Los atentados a las Torres Gemelas en 2001 y la bancarrota financiera de 2008 amplificaron la incidencia social y los usos políticos del miedo. El pavor despertado por el futuro desde hacía bastantes décadas se ensanchó con desmesura. La deriva milenarista y fin de siècle exhibida a las puertas del 2000 fue el anticipo de lo que iba a llegar: una época de desencanto y malestar en la que el futuro pierde su aureola y degenera en un territorio hostil, poblado con las peores pesadillas y presagios, atravesado por el sentir de que nuestras fechorías, vicios y egoísmos van a ser castigados. Dos décadas más tarde, testamos un ambiente todavía más desilusionado, subyugado por la “fascinación por el apocalipsis” y por la impresión de vivir tiempos de prórroga, ubicados después del después, en la antesala de la condena terminal, del mañana donde el orbe colapsará de sopetón. Nótese, cabría puntualizar, cómo las alocuciones integristas de la fijación apocalíptica en curso difieren de la tradicional.
Los apocalipsis antiguos incluían la expectativa mesiánica de que tras el correctivo impartido por la Gran Hecatombe surgiría la regeneración en un universo purificado de las maldades pretéritas. Esperanza y miedo se sustentaban recíprocamente.

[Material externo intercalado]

(** * deepchem: fully connected TensorFlow models (fcnet.py) and the GDB7 example

    A shallow embedding of
      - deepchem/models/tensorflow_models/fcnet.py
      - examples/gdb7/gdb7_tf_model.py

    Python objects are modelled as follows.
      - An exception is a value of [PyExc]; a call that may raise returns a
        [Result].
      - A TensorFlow tensor is the expression that defines it ([Tensor]): the
        module only builds graphs, it never evaluates them.  Node identity
        (TensorFlow's renaming of equally named ops) is not modelled.
      - A Python [float] is a binary64 number ([PrimFloat.float]).
      - Functions of the wrapped libraries that are called but not defined in
        fcnet.py (model_ops, the TensorflowGraphModel base class, numpy, the
        session, the saver, the dataset, the transformers) are fields of type
        classes: every theorem holds for all their implementations.
      - A method that calls into the framework at run time is a function of
        the state of the world ([Run]); it returns, besides its result, the
        world it leaves and the calls it made, in order. *)

From Stdlib Require Import PrimFloat Uint63 ZArith.
From stdpp Require Import base option list list_numbers gmap strings pretty.

Set Warnings "-inexact-float,-register-all,-clear-no-such-hyp".
Open Scope Z_scope.

(** ** Python exceptions and results *)

Inductive PyExc : Type :=
| AssertionError (msg : string)
| NameError (name : string)
| UnboundLocalError (name : string)
| ZeroDivisionError
| ValueError (msg : string)
| IndexError
| KeyError.

(** [UnboundLocalError] is a subclass of [NameError]. *)
Definition is_NameError (e : PyExc) : bool :=
  match e with
  | NameError _ | UnboundLocalError _ => true
  | _ => false
  end.

Inductive Result (A : Type) : Type :=
| Ok (a : A)
| Raise (e : PyExc).
Arguments Ok {A} a.
Arguments Raise {A} e.

(** Sequencing: an exception ends the computation.  [x ← r; k] is stdpp's
    notation for [mbind (λ x, k) r]. *)
#[global] Instance Result_ret : MRet Result := λ A a, Ok a.
#[global] Instance Result_bind : MBind Result := λ A B k r,
  match r with
  | Ok a => k a
  | Raise e => Raise e
  end.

En cambio, el apocalipsis presente carece de gratificación posterior al castigo. Pronuncia los versos del puro final. Sus murmullos suenan como quejidos infecundos en los bulevares de Distopiland.
Preliminares de la moda distópica actual
El filósofo estadounidense Fredric Jameson afirma que el vínculo establecido entre la marcada disminución de nuevas utopías y el aumento exagerado de todo tipo de distopías concebibles viene despuntando durante las últimas décadas. Dicha relación, me permito corregir, se remonta más atrás en el tiempo. Si bien es incontestable que la mitomanía distópica tiene en los atentados de 2001 y en la crisis de 2008 sus interruptores, no menos verdad es que remacha tendencias previas, alimentadas por los miedos que florecieron en los siglos XIX y XX.
El desencanto ante las promesas ilustradas y la industrialización dieron pie a los ataques, ideológicamente dispares, de los románticos decimonónicos contra la Zivilisation, nomenclatura que designaba a la sociedad mecanicista, urbana, cientificista e individualista que estaba sustituyendo a la Kultur orgánica, rural, espiritual y comunitaria. A ojos de numerosos intelectuales del momento, la llegada de la Zivilisation condenaba a los hombres a una existencia superficial, degradada e impersonal, y a Occidente a cruzar “un proceso de deterioro, agotamiento y colapso inevitable”.
La costumbre de tachar a las sociedades occidentales de decadentes y enfermas tuvo en las facciones antimodernas y/o victorianas del XIX.
su fuente, igual que la distopía misma, que germinó entonces.